Mr. Piskarev was sentenced to five years in prison to be served in a strict regime penal colony in Surgut. He was supposed to be released in April 2018, but in the summer of 2017, in connection with the investigation of a new criminal case, he was transferred to SIZO-1 in the Arkhangelsk Region. And in 2020, Maxim Piskarev filed a lawsuit against the Federal Penitentiary Service to recover compensation for inadequate conditions of detention in SIZO-1 in the Arkhangelsk Region. He complained about the violation of the sanitary norms of the square when he was kept in the general cells of the isolation ward. According to the law on the detention of accused and suspected persons, each occupant of a cell must have at least 4 sq. m of space, but the applicant spent eight months in a 40 sq. m, where at different times from 9 to 20 people were kept. The court concluded that the plaintiff was transferred to a pre-trial detention center as a convict held in a pre-trial detention center on the conditions of serving a sentence in a correctional institution, and there he is entitled to 2 square meters. m.

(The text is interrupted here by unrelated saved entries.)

(** * simple-container: the launch sequence of [simple-container.c]

    The program is one C file with two functions: [main] (the Launcher) and
    [child_func] (the Isolation Bootstrap, entry point of the cloned child).
    Both are straight-line sequences of libc calls whose results decide
    whether the process goes on or terminates.  They are embedded as
    computations in a small process monad: the kernel is an oracle giving
    the result of every call, the process state carries the environment
    ([environ]) and the log of what the process did, and [exit] and a
    successful [execv] halt the computation. *)

From Stdlib Require Import ZArith String.
From stdpp Require Import base option list gmap strings fin_maps.

Local Open Scope string_scope.
Local Open Scope list_scope.
Local Open Scope Z_scope.

(** ** Constants of the C library and of the Linux headers

    The values are those of glibc on Linux (x86 and arm families). *)

Definition EXIT_FAILURE : Z := 1.

(** <sys/mount.h> *)
Definition MS_REC : Z := 16384.
Definition MS_PRIVATE : Z := 262144.
Definition MNT_DETACH : Z := 2.

(** <sched.h>, <signal.h> *)
Definition CSIGNAL : Z := 255.
Definition CLONE_NEWNS : Z := 131072.
Definition CLONE_NEWCGROUP : Z := 33554432.
Definition CLONE_NEWUTS : Z := 67108864.
Definition CLONE_NEWIPC : Z := 134217728.
Definition CLONE_NEWUSER : Z := 268435456.
Definition CLONE_NEWPID : Z := 536870912.
Definition CLONE_NEWNET : Z := 1073741824.
Definition SIGCHLD : Z := 17.

(** [#define STACK_SIZE (1024 * 1024)] *)
Definition STACK_SIZE : Z := 1024 * 1024.

(** The line feed ending the [printf] format strings. *)
Definition nl : string := String (Ascii.ascii_of_nat 10) EmptyString.

(** ** Calls, events and the kernel oracle *)

(** Pointers the program passes around: [NULL], or an offset into a global
    array ([child_stack + STACK_SIZE]). *)
Inductive ptr : Type :=
| Null
| Addr (symbol : string) (offset : Z).

(** Functions a cloned child can start at. *)
Inductive entry : Type :=
| Child_func.

(** The library calls of the program, with their arguments.  A [char *]
    argument that may be [NULL] is an [option string]. *)
Inductive call : Type :=
| Mount (source : option string) (target : string) (fstype : option string)
        (flags : Z) (data : option string)
| Sethostname (name : string) (len : Z)
| Chroot (path : string)
| Chdir (path : string)
| Clearenv
| Setenv (name value : string) (overwrite : Z)
| Execv (path : string) (argv : list string)
| Clone (fn : entry) (stack : ptr) (flags : Z) (arg : ptr)
| Waitpid (pid : Z) (status : ptr) (options : Z)
| Umount2 (target : string) (flags : Z).

(** What a process does, in order. *)
Inductive event : Type :=
| Printf (format : string) (args : list Z)
| Perror (msg : string)
| Call (c : call)
| Exit (status : Z).

(** The kernel and the C library, seen from the program: the value every
    call returns, whether an [execv] finds an image to run, and the status
    the workload ends with once it runs. *)
Record os : Type := {
  sys_ret : call -> Z;
  exec_replaces : string -> list string -> bool;
  workload_status : Z
}.

(** ** Processes *)

(** How a process stops: [exit(status)] (or a return from its entry
    function), or the replacement of its image by [execv], which hands the
    current environment to the new program. *)
Inductive halt : Type :=
| Exited (status : Z)
| Replaced (path : string) (argv : list string) (envp : gmap string string).

(** A finished child: how it stopped and what it did. *)
Record child_run : Type := {
  child_halt : halt;
  child_log : list event
}.

Record proc : Type := {
  environ : gmap string string;
  log : list event;
  child : option child_run
}.

Definition start (env : gmap string string) : proc :=
  {| environ := env; log := []; child := None |}.

Definition record (e : event) (st : proc) : proc :=
  {| environ := environ st; log := log st ++ [e]; child := child st |}.

Definition set_environ (env : gmap string string) (st : proc) : proc :=
  {| environ := env; log := log st; child := child st |}.

Definition set_child (c : child_run) (st : proc) : proc :=
  {| environ := environ st; log := log st; child := Some c |}.

(** ** The process monad *)

Inductive result (A : Type) : Type :=
| Value (a : A)
| Halted (h : halt).
Arguments Value {A} a.
Arguments Halted {A} h.

Definition M (A : Type) : Type := os -> proc -> result A * proc.

#[export] Instance M_ret : MRet M := fun A a _ st => (Value a, st).

#[export] Instance M_bind : MBind M := fun A B f m k st =>
  match m k st with
  | (Value a, st') => f a k st'
  | (Halted h, st') => (Halted h, st')
  end.

(** [if (cond) { body }] *)
Definition when (cond : bool) (body : M unit) : M unit :=
  if cond then body else mret tt.

(** [a && b] with C's short circuit: [b] runs only when [a] is true. *)
Definition andM (a b : M bool) : M bool :=
  a ≫= λ x : bool, if x then b else mret false.

(** [r != 0] and [r == v] on C ints. *)
Definition nonzero (r : Z) : bool := negb (r =? 0).

(** *** Primitives *)

Definition emit (e : event) : M unit := fun _ st => (Value tt, record e st).

Definition printf (format : string) (args : list Z) : M unit :=
  emit (Printf format args).

Definition perror (msg : string) : M unit := emit (Perror msg).

(** [exit] never returns. *)
Definition exit (status : Z) : M unit := fun _ st =>
  (Halted (Exited status), record (Exit status) st).

(** A call whose only effect on the process is its return value. *)
Definition syscall (c : call) : M Z := fun k st =>
  (Value (sys_ret k c), record (Call c) st).

Definition mount (source : option string) (target : string)
    (fstype : option string) (flags : Z) (data : option string) : M Z :=
  syscall (Mount source target fstype flags data).

Definition sethostname (name : string) (len : Z) : M Z :=
  syscall (Sethostname name len).

Definition chroot (path : string) : M Z := syscall (Chroot path).

Definition chdir (path : string) : M Z := syscall (Chdir path).

Definition waitpid (pid : Z) (status : ptr) (options : Z) : M Z :=
  syscall (Waitpid pid status options).

Definition umount2 (target : string) (flags : Z) : M Z :=
  syscall (Umount2 target flags).

(** glibc's [clearenv] empties the environment and returns 0; the program
    drops its result. *)
Definition clearenv : M Z := fun _ st =>
  (Value 0, set_environ ∅ (record (Call Clearenv) st)).

(** The binding [setenv] makes: a variable already present is kept as it
    is when [overwrite] is 0. *)
Definition env_set (name value : string) (overwrite : Z)
    (env : gmap string string) : gmap string string :=
  match env !! name with
  | Some _ => if overwrite =? 0 then env else <[name := value]> env
  | None => <[name := value]> env
  end.
Arguments env_set : simpl never.

(** [setenv]: on success (0) the variable is bound; on failure nothing
    changes. *)
Definition setenv (name value : string) (overwrite : Z) : M Z := fun k st =>
  let c := Setenv name value overwrite in
  let r := sys_ret k c in
  let st1 := record (Call c) st in
  if r =? 0
  then (Value r, set_environ (env_set name value overwrite (environ st)) st1)
  else (Value r, st1).

(** [execv]: when the kernel finds the image the process is replaced and
    the new program receives the current environment; otherwise the call
    returns -1. *)
Definition execv (path : string) (argv : list string) : M Z := fun k st =>
  let st1 := record (Call (Execv path argv)) st in
  if exec_replaces k path argv
  then (Halted (Replaced path argv (environ st)), st1)
  else (Value (-1), st1).

(** A whole process: its entry function runs on a fresh log; returning from
    the entry function ends the process with the returned status. *)
Definition run (body : M Z) (k : os) (env : gmap string string) : halt * proc :=
  match body k (start env) with
  | (Value status, st) => (Exited status, st)
  | (Halted h, st) => (h, st)
  end.

(** ** [child_func]: the Isolation Bootstrap *)

Definition child_func (arg : ptr) : M Z :=
  printf ("=> Inside demo container!" +:+ nl) [];;
  r ← mount None "/" None (Z.lor MS_REC MS_PRIVATE) None;
  when (nonzero r)
    (perror "mount: make / private failed";; exit EXIT_FAILURE);;
  r ← sethostname "mycontainer" 11;
  when (nonzero r) (perror "sethostname failed";; exit EXIT_FAILURE);;
  r ← chroot "/tmp/mycontainer_root";
  when (nonzero r) (perror "chroot failed";; exit EXIT_FAILURE);;
  r ← chdir "/";
  when (nonzero r) (perror "chdir failed";; exit EXIT_FAILURE);;
  r ← mount (Some "proc") "/proc" (Some "proc") 0 None;
  when (nonzero r) (perror "mount /proc failed";; exit EXIT_FAILURE);;
  clearenv;;
  r ← setenv "PATH" "/bin:/usr/bin" 1;
  when (nonzero r) (perror "setenv PATH failed";; exit EXIT_FAILURE);;
  r ← setenv "HOME" "/" 1;
  when (nonzero r) (perror "setenv HOME failed";; exit EXIT_FAILURE);;
  r ← setenv "TERM" "xterm" 1;
  when (nonzero r) (perror "setenv TERM failed";; exit EXIT_FAILURE);;
  let args := ["/bin/sh"] in
  execv "/bin/sh" args;;
  perror "execv failed";;
  mret 1.

Definition entry_body (fn : entry) : ptr -> M Z :=
  match fn with
  | Child_func => child_func
  end.

(** The child process [clone] creates: it starts at [fn arg] with a copy of
    the caller's environment and runs to its end. *)
Definition spawn (fn : entry) (arg : ptr) (k : os)
    (env : gmap string string) : child_run :=
  let '(h, cst) := run (entry_body fn arg) k env in
  {| child_halt := h; child_log := log cst |}.
Arguments spawn : simpl never.

(** [clone]: on failure (-1) there is no child; otherwise the child exists
    and the caller gets its process identifier. *)
Definition clone (fn : entry) (stack : ptr) (flags : Z) (arg : ptr) : M Z :=
  fun k st =>
    let pid := sys_ret k (Clone fn stack flags arg) in
    let st1 := record (Call (Clone fn stack flags arg)) st in
    if pid =? -1 then (Value pid, st1)
    else (Value pid, set_child (spawn fn arg k (environ st)) st1).

(** ** [main]: the Launcher *)

Definition clone_flags : Z :=
  Z.lor (Z.lor (Z.lor (Z.lor CLONE_NEWUTS CLONE_NEWPID) CLONE_NEWNS)
               CLONE_NEWNET) SIGCHLD.

Definition main : M Z :=
  printf ("=> Starting the container launcher" +:+ nl) [];;
  let flags := clone_flags in
  pid ← clone Child_func (Addr "child_stack" STACK_SIZE) flags Null;
  when (pid =? -1) (perror "clone failed";; exit EXIT_FAILURE);;
  printf ("=> Child PID: %d" +:+ nl) [pid];;
  r ← waitpid pid Null 0;
  when (r =? -1) (perror "waitpid failed";; exit EXIT_FAILURE);;
  failed ← andM
    (r ← umount2 "/tmp/mycontainer_root/proc" MNT_DETACH; mret (nonzero r))
    (r ← umount2 "/tmp/mycontainer_root" MNT_DETACH; mret (nonzero r));
  when failed (perror "umount failed (may be okay if child cleaned up)");;
  printf ("=> Container exited" +:+ nl) [];;
  mret 0.

(** ** The seven steps of the bootstrap *)

Inductive step : Type :=
| Privatize
| Hostname
| SwitchRoot
| WorkDir
| MountProc
| EnvReset
| Exec.

Definition all_steps : list step :=
  [Privatize; Hostname; SwitchRoot; WorkDir; MountProc; EnvReset; Exec].

Definition step_index (s : step) : nat :=
  match s with
  | Privatize => 0
  | Hostname => 1
  | SwitchRoot => 2
  | WorkDir => 3
  | MountProc => 4
  | EnvReset => 5
  | Exec => 6
  end.

(** The calls each step makes, in the order it makes them. *)
Definition step_calls (s : step) : list call :=
  match s with
  | Privatize => [Mount None "/" None (Z.lor MS_REC MS_PRIVATE) None]
  | Hostname => [Sethostname "mycontainer" 11]
  | SwitchRoot => [Chroot "/tmp/mycontainer_root"]
  | WorkDir => [Chdir "/"]
  | MountProc => [Mount (Some "proc") "/proc" (Some "proc") 0 None]
  | EnvReset => [Clearenv; Setenv "PATH" "/bin:/usr/bin" 1;
                 Setenv "HOME" "/" 1; Setenv "TERM" "xterm" 1]
  | Exec => [Execv "/bin/sh" ["/bin/sh"]]
  end.

Definition steps_before (s : step) : list step := take (step_index s) all_steps.

Definition bootstrap_calls : list call := concat (step_calls <$> all_steps).

(** Whether the kernel lets a call through, as the program tests it. *)
Definition call_ok (k : os) (c : call) : bool :=
  match c with
  | Clearenv => true
  | Execv path argv => exec_replaces k path argv
  | Clone _ _ _ _ | Waitpid _ _ _ => negb (sys_ret k c =? -1)
  | _ => sys_ret k c =? 0
  end.

Definition step_ok (k : os) (s : step) : bool := forallb (call_ok k) (step_calls s).

Definition first_failure (k : os) : option step :=
  find (fun s => negb (step_ok k s)) all_steps.

Definition is_call (e : event) : option call :=
  match e with
  | Call c => Some c
  | _ => None
  end.

Definition calls_of (l : list event) : list call := omap is_call l.

Definition is_report (e : event) : option string :=
  match e with
  | Perror msg => Some msg
  | _ => None
  end.

Definition reports_of (l : list event) : list string := omap is_report l.

(** The messages a step reports when it fails. *)
Definition step_reports (s : step) : list string :=
  match s with
  | Privatize => ["mount: make / private failed"]
  | Hostname => ["sethostname failed"]
  | SwitchRoot => ["chroot failed"]
  | WorkDir => ["chdir failed"]
  | MountProc => ["mount /proc failed"]
  | EnvReset => ["setenv PATH failed"; "setenv HOME failed"; "setenv TERM failed"]
  | Exec => ["execv failed"]
  end.

(** The environment the bootstrap builds. *)
Definition allowlist : list (string * string) :=
  [("PATH", "/bin:/usr/bin"); ("HOME", "/"); ("TERM", "xterm")].

Definition container_env : gmap string string := list_to_map allowlist.
Arguments container_env : simpl never.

The higher courts also agreed with this decision, since the legislation provides for different norms of “living space” for those sitting in a pre-trial detention center and in a correctional colony.

However, the CC heard the arguments of the applicant, who in his complaint emphasized that even being in a pre-trial detention center with an area of ​​​​less than 3 sq. m Russian courts equated to torture. It turns out that the controversial norm allows, in fact, on legal grounds, to subject convicts to torture and inhuman treatment, Maxim Piskarev was indignant. The CC agreed with him. Those sentenced to deprivation of liberty with serving a sentence in a correctional colony, left in a pre-trial detention center or transferred there, must be placed in the same conditions as suspects and accused persons detained in custody, the court decision says. At the same time, the Constitutional Court came to the conclusion that the norm challenged by Mr. Piskarev does not contradict the Constitution – it’s just that in such cases the minimum area should be determined not according to the rules established for colonies, but according to the law on the detention of accused and suspects. The legislator may provide for higher space standards in the SIZO cell for cases similar to the applicant’s case. If this is impossible to do, then a preferential offset should be introduced for the time spent in a pre-trial detention center for convicts in a term of imprisonment, the Constitutional Court believes. Also, the applicant has the right to demand compensation for harm associated with a violation of the conditions of his detention, the decision notes.

The Constitutional Court came to a completely logical conclusion that it is necessary to proceed from the conditions of detention, says lawyer Dmitry Agranovsky: two meters in a colony, which is still an open space for movement, rather indicate the boundaries of personal space. At the same time, 4 sq. m in a pre-trial detention center is physically four meters, and if the area is even smaller, then this can rightfully be considered torture conditions, the expert states. However, it will be quite problematic to establish recount criteria in such a situation (now, according to Article 72 of the Criminal Code, one day in a pre-trial detention center is equivalent to one day in a strict and special regime colony), the lawyer warns: rather, we can talk about compensation for violating the conditions of detention of the convict, he argues.